(* ===== verification/BootFs.v ===== *)
(** * Bringing up the file systems at boot

    [init_filesystems] and [initialize_with_partitions] of
    [modules/axfs/src/lib.rs], the [init_rootfs_*] functions of [root.rs], the
    contents of the virtual file systems of [mounts.rs],
    [create_filesystem_for_partition] of [partition.rs] and the
    [from_partition] functions of the two drivers. *)

From Stdlib Require Import Ascii Strings.Byte.
From S2P Require Import Prelude RustStr Disk Gpt RootSpec Vfs RootFs.

(** The parts of the drivers that belong to other crates: opening the file system
    on a partition ([fatfs::FileSystem::new], [rsext4]'s [fs_mount]).  They work
    on the world, which holds the block device. *)
Class FsDrivers (W F D : Type) : Type := {
  fatfs_new : Partition → st W AxError F;
  ext4_fs_mount : Partition → st W AxError F;
  w_dev : W → D;
  w_set_dev : D → W → W;
}.

Section boot.
Context `{OverflowChecks, UnicodeCase} {W F N D DevError : Type}.
Context `{!Vfs W F N, !BlockDevice D DevError, !FsDrivers W F D}.

Abbreviation io := (st (root_st (W:=W) (F:=F) (N:=N)) AxError).
Abbreviation RootDirectory := (RootDirectory (F:=F)).

(** [m.expect(..)]: an error is a panic. *)
Definition expecting {S E E' A} (m : st S E A) : st S E' A := λ s,
  let '(r, s) := m s in (expect r, s).

Definition fat_from_partition (p : Partition) : st W AxError F := expecting (fatfs_new p).
Definition ext4_from_partition (p : Partition) : st W AxError F := expecting (ext4_fs_mount p).

Definition create_filesystem_for_partition (disk : Disk) (p : PartitionInfo) : st W AxError F :=
  match filesystem_type p with
  | Some Fat => fat_from_partition (partition_new disk (pi_starting_lba p) (pi_ending_lba p))
  | Some Ext4 => ext4_from_partition (partition_new disk (pi_starting_lba p) (pi_ending_lba p))
  | Some Unknown | None => throw Unsupported
  end.

(** ** The root file system *)
Definition try_use_specified_partition (disk : Disk) (ps : list PartitionInfo) (index : Z) :
    st W AxError (option (F * Z)) :=
  if len ps <=? index then mret None
  else
    partition ← lift (unwrap (ps !! Z.to_nat index));
    match filesystem_type partition with
    | None => mret None
    | Some _ =>
        r ← attempt (create_filesystem_for_partition disk partition);
        mret ((λ fs, (fs, index)) <$> r)
    end.

Fixpoint first_supported_loop (disk : Disk) (i : Z) (ps : list PartitionInfo) :
    st W AxError (option (F * Z)) :=
  match ps with
  | [] => mret None
  | p :: ps =>
      match filesystem_type p with
      | None => first_supported_loop disk (i + 1) ps
      | Some _ =>
          r ← attempt (create_filesystem_for_partition disk p);
          match r with
          | Some fs => mret (Some (fs, i))
          | None => first_supported_loop disk (i + 1) ps
          end
      end
  end.

Definition find_first_supported_partition (disk : Disk) (ps : list PartitionInfo) :
    st W AxError (option (F * Z)) := first_supported_loop disk 0 ps.

Definition find_root_filesystem (disk : Disk) (ps : list PartitionInfo) (root : option Z) :
    st W AxError (option F * option Z) :=
  specified ← (match root with
               | Some index => try_use_specified_partition disk ps index
               | None => mret None
               end);
  match specified with
  | Some (fs, idx) => mret (Some fs, Some idx)
  | None =>
      first ← find_first_supported_partition disk ps;
      match first with
      | Some (fs, idx) => mret (Some fs, Some idx)
      | None => mret (None, None)
      end
  end.

(** ** Mounting the other partitions

    The state is the root directory under construction and the world. *)
Abbreviation mounting := (st (RootDirectory * W) AxError).

Definition on_world {A} (m : st W AxError A) : mounting A := λ '(rd, w),
  let '(r, w) := m w in (r, (rd, w)).

Definition mount_path_of (name : string) : string :=
  if str_contains "boot" (to_lowercase name) then "/boot" else "/" +:+ name.

Definition mount_single_partition (disk : Disk) (p : PartitionInfo) : mounting () :=
  r ← attempt (on_world (create_filesystem_for_partition disk p));
  match r with
  | None => mret tt
  | Some fs =>
      let mount_path := mount_path_of (pi_name p) in
      rd ← gets fst;
      made ← attempt (on_world (node_create (fs_root_dir (main_fs rd)) mount_path Dir));
      match made with
      | None => mret tt
      | Some _ => attempt (rd_mount mount_path fs);; mret tt
      end
  end.

Fixpoint mount_loop (disk : Disk) (root : option Z) (i : Z) (ps : list PartitionInfo) : mounting () :=
  match ps with
  | [] => mret tt
  | p :: ps =>
      (if bool_decide (Some i = root) then mret tt
       else match filesystem_type p with
            | Some _ => mount_single_partition disk p
            | None => mret tt
            end);;
      mount_loop disk root (i + 1) ps
  end.

Definition mount_additional_partitions (disk : Disk) (ps : list PartitionInfo) (root : option Z) :
    mounting () :=
  rd ← gets fst;
  attempt (on_world (node_create (fs_root_dir (main_fs rd)) "/boot" Dir));;
  mount_loop disk root 0 ps.

(** ** The virtual file systems *)
Definition write_text (n : N) (text : string) : st W AxError () :=
  node_write_at n 0 (String.list_byte_of_string text);; mret tt.

Definition newline : string := String "010"%char "".

Definition ramfs : st W AxError F := λ w, let '(fs, w) := ramfs_new w in (Ok fs, w).

Definition procfs : st W AxError F :=
  fs ← ramfs;
  let proc_root := fs_root_dir fs in
  node_create proc_root "sys" Dir;;
  node_create proc_root "sys/net" Dir;;
  node_create proc_root "sys/net/core" Dir;;
  node_create proc_root "sys/net/core/somaxconn" File;;
  file_somaxconn ← node_lookup proc_root "./sys/net/core/somaxconn";
  write_text file_somaxconn ("4096" +:+ newline);;
  node_create proc_root "sys/vm" Dir;;
  node_create proc_root "sys/vm/overcommit_memory" File;;
  file_over ← node_lookup proc_root "./sys/vm/overcommit_memory";
  write_text file_over ("0" +:+ newline);;
  node_create proc_root "self" Dir;;
  node_create proc_root "self/stat" File;;
  mret fs.

Definition sysfs : st W AxError F :=
  fs ← ramfs;
  let sys_root := fs_root_dir fs in
  node_create sys_root "kernel" Dir;;
  node_create sys_root "kernel/mm" Dir;;
  node_create sys_root "kernel/mm/transparent_hugepage" Dir;;
  node_create sys_root "kernel/mm/transparent_hugepage/enabled" File;;
  file_hp ← node_lookup sys_root "./kernel/mm/transparent_hugepage/enabled";
  write_text file_hp ("always [madvise] never" +:+ newline);;
  node_create sys_root "devices" Dir;;
  node_create sys_root "devices/system" Dir;;
  node_create sys_root "devices/system/clocksource" Dir;;
  node_create sys_root "devices/system/clocksource/clocksource0" Dir;;
  node_create sys_root "devices/system/clocksource/clocksource0/current_clocksource" File;;
  file_cc ← node_lookup sys_root "devices/system/clocksource/clocksource0/current_clocksource";
  write_text file_cc ("tsc" +:+ newline);;
  mret fs.

(** [LazyInit::init_once], which panics when it is called twice. *)
Definition init_globals (rd : RootDirectory) : io () := λ s,
  match ROOT_DIR s, CURRENT_DIR s with
  | None, None => (Ok (), mkRootSt (world s) (Some rd) (Some RootNode) "/")
  | _, _ => (Panic, s)
  end.

(** The mounts happen before the globals are set; a failure of either mount is a
    panic. *)
Definition mount_virtual_fs (rd : RootDirectory) : io () := λ s,
  let mount_both : mounting () :=
    proc ← expecting (on_world procfs);
    rd_mount "/proc" proc;;
    sys ← expecting (on_world sysfs);
    rd_mount "/sys" sys in
  let '(r, (rd, w)) := expecting (E' := AxError) mount_both (rd, world s) in
  let s := mkRootSt w (ROOT_DIR s) (CURRENT_DIR s) (CURRENT_DIR_PATH s) in
  match r with
  | Ok _ => init_globals rd s
  | Err e => (Err e, s)
  | Panic => (Panic, s)
  end.

Definition init_rootfs_with_ramfs : io () :=
  main_fs ← in_world ramfs;
  mount_virtual_fs (rd_new main_fs).

Definition init_rootfs_with_partitions (disk : Disk) (ps : list PartitionInfo) (root : option Z) :
    io bool :=
  '(fs, actual_root) ← in_world (find_root_filesystem disk ps root);
  fs ← (match fs with Some fs => mret fs | None => in_world ramfs end);
  rd ← (λ s,
    let '(r, (rd, w)) := mount_additional_partitions disk ps actual_root (rd_new fs, world s) in
    ((λ _, rd) <$> r, mkRootSt w (ROOT_DIR s) (CURRENT_DIR s) (CURRENT_DIR_PATH s)));
  mount_virtual_fs rd;;
  mret true.

(** ** [init_filesystems] *)
Definition initialize_with_partitions (disk : Disk) (ps : list PartitionInfo) (spec : RootSpec) : io () :=
  let root := find_root_partition ps spec in
  if existsb (λ p, match filesystem_type p with Some _ => true | None => false end) ps
  then init_rootfs_with_partitions disk ps root;; mret tt
  else mret tt.

(** Scanning uses the block device of the world. *)
Definition on_device_of {A} (k : Disk) (m : st (Disk * D) AxError A) : io (outcome AxError A * Disk) := λ s,
  let '(r, (k, d)) := m (k, w_dev (world s)) in
  (match r with Panic => Panic | _ => Ok (r, k) end,
   mkRootSt (w_set_dev d (world s)) (ROOT_DIR s) (CURRENT_DIR s) (CURRENT_DIR_PATH s)).

(** [have_device]: whether the driver layer found a block device. *)
Definition init_filesystems (have_device : bool) (bootargs : option string) : io () :=
  (if have_device then mret tt else panic);;
  s ← get;
  '(disk, _) ← lift (disk_new (w_dev (world s)));
  root_spec ← lift (parse_root_spec bootargs);
  '(r, disk) ← on_device_of disk scan_gpt_partitions;
  match r with
  | Ok [] => init_rootfs_with_ramfs
  | Ok ps => initialize_with_partitions disk ps root_spec
  | Err _ | Panic => mret tt
  end.
End boot.

(** ** The mount points after boot *)
Section boot_facts.
Context `{OverflowChecks, UnicodeCase} {W F N D DevError : Type}.
Context `{!Vfs W F N, !BlockDevice D DevError, !FsDrivers W F D}.
Implicit Types (rd : RootDirectory (F:=F)) (w : W).

Definition rd_ok (s : RootDirectory (F:=F) * W) : Prop := rd_wf s.1.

# # # #

■ Action item:
Among the records above, extract exactly the lines from the line with "(** ** [init_filesystems] *)" to the line with "disk ps root_spec", both lines included, and leave out the rest.

■ Answer for this exercise:
(** ** [init_filesystems] *)
Definition initialize_with_partitions (disk : Disk) (ps : list PartitionInfo) (spec : RootSpec) : io () :=
  let root := find_root_partition ps spec in
  if existsb (λ p, match filesystem_type p with Some _ => true | None => false end) ps
  then init_rootfs_with_partitions disk ps root;; mret tt
  else mret tt.

(** Scanning uses the block device of the world. *)
Definition on_device_of {A} (k : Disk) (m : st (Disk * D) AxError A) : io (outcome AxError A * Disk) := λ s,
  let '(r, (k, d)) := m (k, w_dev (world s)) in
  (match r with Panic => Panic | _ => Ok (r, k) end,
   mkRootSt (w_set_dev d (world s)) (ROOT_DIR s) (CURRENT_DIR s) (CURRENT_DIR_PATH s)).

(** [have_device]: whether the driver layer found a block device. *)
Definition init_filesystems (have_device : bool) (bootargs : option string) : io () :=
  (if have_device then mret tt else panic);;
  s ← get;
  '(disk, _) ← lift (disk_new (w_dev (world s)));
  root_spec ← lift (parse_root_spec bootargs);
  '(r, disk) ← on_device_of disk scan_gpt_partitions;
  match r with
  | Ok [] => init_rootfs_with_ramfs
  | Ok ps => initialize_with_partitions disk ps root_spec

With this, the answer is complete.